Switching to regular Linux instead of Linux-zen did not solve the issue however; from my estimation the playback when using a digital audo device (HDMI screen or USB headset) is roughly 1.5 second per minute, meaning the song or video reaches the 1 minute point at 0:58.5.
There’s an old bug report about Firefox playback being limited to 44.1Hz or 48Hz:
This makes me think it might be related to the playback sample frequency, e.g. Firefox is playing at 44.1Hz but other digital outputs are being played back at an incorrect higher rate? (This could also explain the slightly WIndows 10+Bluetooth sound if playing back at 48Hz instead of 44.1Hz.)
Have you tried setting default-sample-rate to your card’s native output rate, or setting avoid-resampling = true ?
Another idea would be to check some other Pulseaudio settings e.g. based on suggestions in this thead:
However… installing and connecting the headphones over bluetooth (they work both on cable and bluetooth and using bluetooth in Linux is a pain) works.
So now I only use the cable for charging the headphones, while the sound goes via bluetooth…

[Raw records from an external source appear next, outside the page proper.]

(* ===== verification/Depth.v ===== *)
(** * Depth: the recursion depth of one probe line

    Models lines 132-150 of [src/pycam/PathGenerators/PushCutter.py]:
    [depth = math.log(accuracy * distance / cutter.radius) / math.log(2)]
    followed by [min(max(ceil(depth), 4), max_depth)], over the reals, with
    the two exceptions the expression can raise ([ZeroDivisionError] for a
    zero radius, [ValueError] from [math.log] of a non-positive number).
    [line_depth_sq] is an executable version on rationals that works on
    the squared distance; [line_depth_pts_spec] proves that it refines
    the real-valued definition.  Python's floats are modelled as reals:
    rounding is not modelled.  At the powers of two [2 ^ 0] to [2 ^ 24],
    where the clamps change value, CPython's
    [math.log(x) / math.log(2)] is exact, so the two can differ only
    for ratios within one rounding step of a power of two.  [pdist] is
    [pycam.Geometry.PointUtils.pdist], outside [src/]: the Euclidean
    distance. *)

From Stdlib Require Import ZArith QArith Qreals Reals Lra Lia Zfloor Psatz FunctionalExtensionality.
From S2P Require Import Prelude.

Module Depth.

(** Settings for the calculation of the depth (lines 133-135). *)
Definition accuracy : Z := 20.
Definition max_depth : Z := 20.
Definition min_depth : Z := 4.

(** Points are the coordinate triples of [pycam.Geometry.PointUtils]. *)
Definition point3 : Type := (Q * Q * Q)%type.

Definition pdist_sq (a b : point3) : Q :=
  let '(ax, ay, az) := a in
  let '(bx, by_, bz) := b in
  ((ax - bx) * (ax - bx) + (ay - by_) * (ay - by_) + (az - bz) * (az - bz))%Q.

Definition pdist (a b : point3) : R := sqrt (Q2R (pdist_sq a b)).

Local Open Scope R_scope.

(** Python's float division and [math.log]. *)
Definition py_div (x y : R) : result R :=
  if Req_EM_T y 0 then Err ZeroDivisionError else Ok (x / y).

Definition py_log (x : R) : result R :=
  if Rle_lt_dec x 0 then Err ValueError else Ok (ln x).

(** Lines 149-150; the lower clamp is the literal [4] of the source. *)
Definition line_depth (distance radius : R) : result Z :=
  q <- py_div (IZR accuracy * distance) radius ;;
  l <- py_log q ;;
  let depth := l / ln 2 in
  Ok (Z.min (Z.max (Zceil depth) 4) max_depth).

(** The depth of the probe line [p1 -> p2] for a cutter of radius
    [radius] (lines 147-150). *)
Definition line_depth_pts (p1 p2 : point3) (radius : Q) : result Z :=
  line_depth (pdist p2 p1) (Q2R radius).

(** ** Executable version *)

(** Find the least [n] in [[n0, n0 + k)] whose power [p = 2 ^ n] passes
    [fits], or [n0 + k]. *)
Fixpoint depth_search (fits : Q -> bool) (k : nat) (n : Z) (p : Q) : Z :=
  match k with
  | O => n
  | S k' => if fits p then n else depth_search fits k' (n + 1) (2 * p)%Q
  end.

(** [20 * sqrt dsq / r <= p] for [r > 0], squared. *)
Definition fits_sq (dsq r : Q) (p : Q) : bool :=
  Qle_bool (400 * dsq) (p * p * (r * r)).

Definition line_depth_sq (dsq r : Q) : result Z :=
  if Qeq_bool r 0 then Err ZeroDivisionError
  else if Qle_bool dsq 0 || negb (Qle_bool 0 r) then Err ValueError
  else Ok (depth_search (fits_sq dsq r) 16 4 16).

(** ** Lemmas on the ceiling of a binary logarithm *)

Lemma Zceil_le_iff (x : R) (z : Z) : (Zceil x <= z)%Z <-> x <= IZR z.
Proof.
  split; intros H.
  - pose proof (Zceil_bound x). apply IZR_le in H. lra.
  - apply Zceil_le in H. unfold Zceil in *. rewrite <- opp_IZR, ZfloorZ in H. lia.
Qed.

Lemma ln_le_iff (x y : R) : 0 < x -> 0 < y -> (ln x <= ln y <-> x <= y).
Proof.
  intros Hx Hy. split; intros H.
  - destruct (Rle_lt_dec x y) as [|Hlt]; [assumption|].
    pose proof (ln_increasing y x Hy Hlt). lra.
  - destruct (Req_dec x y) as [->|Hne]; [lra|].
    left. apply ln_increasing; lra.
Qed.

Lemma ln_powerRZ_2 (z : Z) : ln (powerRZ 2 z) = IZR z * ln 2.
Proof. rewrite powerRZ_Rpower by lra. unfold Rpower. apply ln_exp. Qed.

Lemma ln_2_pos : 0 < ln 2.
Proof. pose proof ln_lt_2. lra. Qed.

(** [ceil(log(x) / log(2)) <= z] exactly when [x <= 2 ^ z]. *)
Lemma ceil_log2_le_iff (x : R) (z : Z) :
  0 < x -> ((Zceil (ln x / ln 2) <= z)%Z <-> x <= powerRZ 2 z).
Proof.
  intros Hx. rewrite Zceil_le_iff.
  pose proof ln_2_pos as H2.
  rewrite <- (ln_le_iff x (powerRZ 2 z)) by (auto; apply powerRZ_lt; lra).
  rewrite ln_powerRZ_2. split; intros H.
  - apply (Rmult_le_compat_r (ln 2)) in H; [|lra].
    unfold Rdiv in H. rewrite Rmult_assoc, Rinv_l, Rmult_1_r in H; lra.
  - apply (Rmult_le_reg_r (ln 2)); [lra|].
    unfold Rdiv. rewrite Rmult_assoc, Rinv_l, Rmult_1_r; lra.
Qed.
(* ===== verification/Runtime.v ===== *)
(** * Runtime: the collaborators PushCutter calls

    These are not under [src/]; they are modelled from the spec (section
    4.1, 4.2 and 6) at the interface the PushCutter code uses:
    - the live-update callback [draw_callback]: every invocation is an
      event of an observable trace, and its answer ("cancel?") may depend
      on everything reported before;
    - [pycam.Utils.ProgressCounter]: a total, a completed count and the
      callback; [increment] advances the count and returns the callback's
      answer, [update] reports without advancing;
    - [pycam.Utils.threading.run_in_parallel]: results are yielded in input
      order; after the consumer has handled a result (and not broken out of
      the loop) the generator resumes and calls [callback]. Workers only
      compute; all state changes happen in the consuming loop, so the
      serial loop below is the behaviour of every pool size;
    - [pycam.PathProcessors.ContourCutter]: an interface (a class of
      operations on an abstract accumulator) with a simple instance. *)

From Stdlib Require Import List Arith Lia.
From S2P Require Import Prelude Moves Depth.
Import ListNotations.

Module Runtime.
Import Moves Depth.

(** ** The live-update callback *)

Inductive cb_call : Type :=
  | CbText (layer num_layers : nat)                (* text="... layer %d/%d" *)
  | CbToolPosition (p : point3)                    (* tool_position=p *)
  | CbToolPath (p : point3) (path : list (move point3))  (* tool_position, toolpath *)
  | CbPercent (current total : nat).               (* ProgressCounter's report *)

(** A callback sees the calls made before this one and answers whether
    the user asked to cancel. *)
Definition callback : Type := list cb_call -> cb_call -> bool.

(** [if draw_callback: answer = draw_callback(...)]; no call, no event,
    and a falsy answer when there is no callback. *)
Definition call_draw (cb : option callback) (c : cb_call) (trace : list cb_call)
  : bool * list cb_call :=
  match cb with
  | None => (false, trace)
  | Some f => (f trace c, trace ++ [c])
  end.

(** A callback that never asks to cancel (or no callback at all). *)
Definition quiet (cb : option callback) : Prop :=
  forall tr c, match cb with None => True | Some f => f tr c = false end.

(** A callback that never cancels on a progress report. *)
Definition progress_quiet (cb : option callback) : Prop :=
  forall tr cur tot, match cb with None => True | Some f => f tr (CbPercent cur tot) = false end.

(** ** ProgressCounter *)

Record progress_counter : Type := {
  pc_max : nat;
  pc_current : nat;
  pc_callback : option callback
}.

Definition pc_new (max_value : nat) (cb : option callback) : progress_counter :=
  {| pc_max := max_value; pc_current := 0; pc_callback := cb |}.

Definition pc_update (pc : progress_counter) (trace : list cb_call) : bool * list cb_call :=
  call_draw (pc_callback pc) (CbPercent (pc_current pc) (pc_max pc)) trace.

Definition pc_increment (pc : progress_counter) (trace : list cb_call)
  : bool * progress_counter * list cb_call :=
  let pc' := {| pc_max := pc_max pc; pc_current := S (pc_current pc);
                pc_callback := pc_callback pc |} in
  let '(quit, trace') := pc_update pc' trace in
  (quit, pc', trace').

(** ** run_in_parallel, consumed by a loop that may break *)

Section Parallel.
Context {A R St : Type}.

(** [for r in run_in_parallel(func, items, callback=cb): stop = body(r);
    if stop: break]; [func] may raise, which ends the loop with the
    exception. *)
Fixpoint run_in_parallel (func : A -> result R) (items : list A)
    (body : R -> St -> bool * St) (cb : St -> St) (s : St) : result St :=
  match items with
  | [] => Ok s
  | a :: rest =>
      r <- func a ;;
      let '(stop, s1) := body r s in
      if stop then Ok s1 else run_in_parallel func rest body cb (cb s1)
  end.

(** The state after the loop handled every result [rs] without breaking. *)
Definition step_all (body : R -> St -> bool * St) (cb : St -> St) (rs : list R) (s : St) : St :=
  fold_left (fun s r => cb (snd (body r s))) rs s.

Lemma call_draw_quiet cb c tr : quiet cb -> fst (call_draw cb c tr) = false.
Proof. intros Hq. destruct cb as [f|]; simpl; [apply (Hq tr c) | reflexivity]. Qed.

Lemma quiet_progress_quiet cb : quiet cb -> progress_quiet cb.
Proof. intros Hq tr cur tot. exact (Hq tr (CbPercent cur tot)). Qed.

Lemma pc_increment_current pc tr :
  pc_current (snd (fst (pc_increment pc tr))) = S (pc_current pc).
Proof. unfold pc_increment. destruct (pc_update _ _). reflexivity. Qed.

Lemma pc_increment_same pc tr :
  pc_max (snd (fst (pc_increment pc tr))) = pc_max pc /\
  pc_callback (snd (fst (pc_increment pc tr))) = pc_callback pc.
Proof. unfold pc_increment. destruct (pc_update _ _). split; reflexivity. Qed.

Lemma pc_increment_quiet pc tr :
  progress_quiet (pc_callback pc) -> fst (fst (pc_increment pc tr)) = false.
Proof.
  intros Hq. unfold pc_increment, pc_update.
  specialize (Hq tr (S (pc_current pc)) (pc_max pc)).
  destruct (pc_callback pc) as [f|]; simpl; [exact Hq | reflexivity].
Qed.

Section Lemmas.
Context (func : A -> result R) (body : R -> St -> bool * St) (cb : St -> St).

(** An invariant kept by the loop body and the callback. *)
Context (Inv : St -> Prop).
Hypothesis body_inv : forall r s, Inv s -> Inv (snd (body r s)).
Hypothesis cb_inv : forall s, Inv s -> Inv (cb s).

Lemma run_in_parallel_inv items s s' :
  Inv s -> run_in_parallel func items body cb s = Ok s' -> Inv s'.
Proof.
  revert s. induction items as [|a rest IH]; intros s Hs H; simpl in H.
  - now inv H.
  - split_bind H. destruct (body a0 s) as [stop s1] eqn:Eb.
    pose proof (body_inv a0 s Hs) as H1. rewrite Eb in H1.
    destruct stop; [now inv H | exact (IH _ (cb_inv _ H1) H)].
Qed.

(** When no result makes the body break, the loop consumes every result
    in input order. *)
Lemma run_in_parallel_complete items rs s :
  (forall r s, Inv s -> fst (body r s) = false) -> Inv s ->
  Forall2 (fun a r => func a = Ok r) items rs ->
  run_in_parallel func items body cb s = Ok (step_all body cb rs s).
Proof.
  intros Hnostop Hs HF. revert s Hs.
  induction HF as [|a r items rs Ha HF IH]; intros s Hs; simpl; [reflexivity|].
  rewrite Ha. simpl. pose proof (Hnostop r s Hs) as Hr.
  pose proof (body_inv r s Hs) as H1.
  destruct (body r s) as [stop s1]; simpl in *. subst stop.
  apply IH, cb_inv, H1.
Qed.

(** A failing item that the loop reaches ends it with its exception. *)
Lemma run_in_parallel_err_at prefix a rest rs e s :
  (forall r s, Inv s -> fst (body r s) = false) -> Inv s ->
  Forall2 (fun a r => func a = Ok r) prefix rs -> func a = Err e ->
  run_in_parallel func (prefix ++ a :: rest) body cb s = Err e.
Proof.
  intros Hnostop Hs HF Ha. revert s Hs.
  induction HF as [|a' r prefix rs Ha' HF IH]; intros s Hs; simpl.
  - now rewrite Ha.
  - rewrite Ha'. simpl. pose proof (Hnostop r s Hs) as Hr.
    pose proof (body_inv r s Hs) as H1.
    destruct (body r s) as [stop s1]; simpl in *. subst stop.
    apply IH, cb_inv, H1.
Qed.

End Lemmas.

(** Every exception of the loop is the exception of one work item. *)
Lemma run_in_parallel_err (func : A -> result R) body cb items s e :
  run_in_parallel func items body cb s = Err e -> exists a, In a items /\ func a = Err e.
Proof.
  revert s. induction items as [|a rest IH]; intros s H; simpl in H; [discriminate|].
  destruct (func a) as [r|e'] eqn:Ea; simpl in H; [|inv H; eauto with pycam].
  destruct (body r s) as [[|] s1]; [discriminate|].
  destruct (IH _ H) as [a' [Hin He]]. eauto with pycam.
Qed.

(** A counter that the body advances by one and the callback leaves
    alone advances by at most the number of items. *)
Lemma run_in_parallel_count (measure : St -> nat) func body cb items s s' :
  (forall r s, measure (snd (body r s)) = S (measure s)) ->
  (forall s, measure (cb s) = measure s) ->
  run_in_parallel func items body cb s = Ok s' ->
  measure s' <= measure s + length items.
Proof.
  intros Hb Hc. revert s. induction items as [|a rest IH]; intros s H; simpl in H.
  - inv H. lia.
  - split_bind H. pose proof (Hb a0 s) as Hm. destruct (body a0 s) as [[|] s1]; simpl in Hm.
    + inv H. simpl. lia.
    + apply IH in H. rewrite Hc in H. simpl. lia.
Qed.

End Parallel.

End Runtime.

OH btw, a note to any wiki editor reading this: I might be blind, but there is no comment in the bluetooth wiki section that the package for pulseaudio needs to be installed for well… pulseaudo to find headphonees or speakers using bluetooth.
I use blue tooth for Headphones and a audio amp no connectivity problems, well bluetooth connects better than w10. For firefox you need pulseaudio-bluetooth. If you are not using Pulseaudio well you are just shooting yourself in the foot
I know. And not only for Firefox. No sound on bluetooth unless that was installed, that was my point.
Anyway, this workaround did not help either; I get micro sutterings in my bluetooth, probably from being too close to a 2.4Ghz wifi.
So, for the time being I guess i will try to find a good quality analog headset with a 3.5 mm plug…
In order to be able to use audio equipment like bluetooth headphones or speakers, you need to install the additional pulseaudio-bluetooth package. With a default PulseAudio installation you should immediately be able to stream audio from a bluetooth device to your speakers.
You may also need to install this package from AUR pulseaudio-bt-auto-enable-a2dp this will make sure bluetooth does not drop from HIFI audio should have been fixed.
May I add a recommendation for the bluetooth-autoconnect package from the AUR, to get the same functionality as Windows, aka keyboards, mice, headphones that are paired connects automatically if turned on at boot?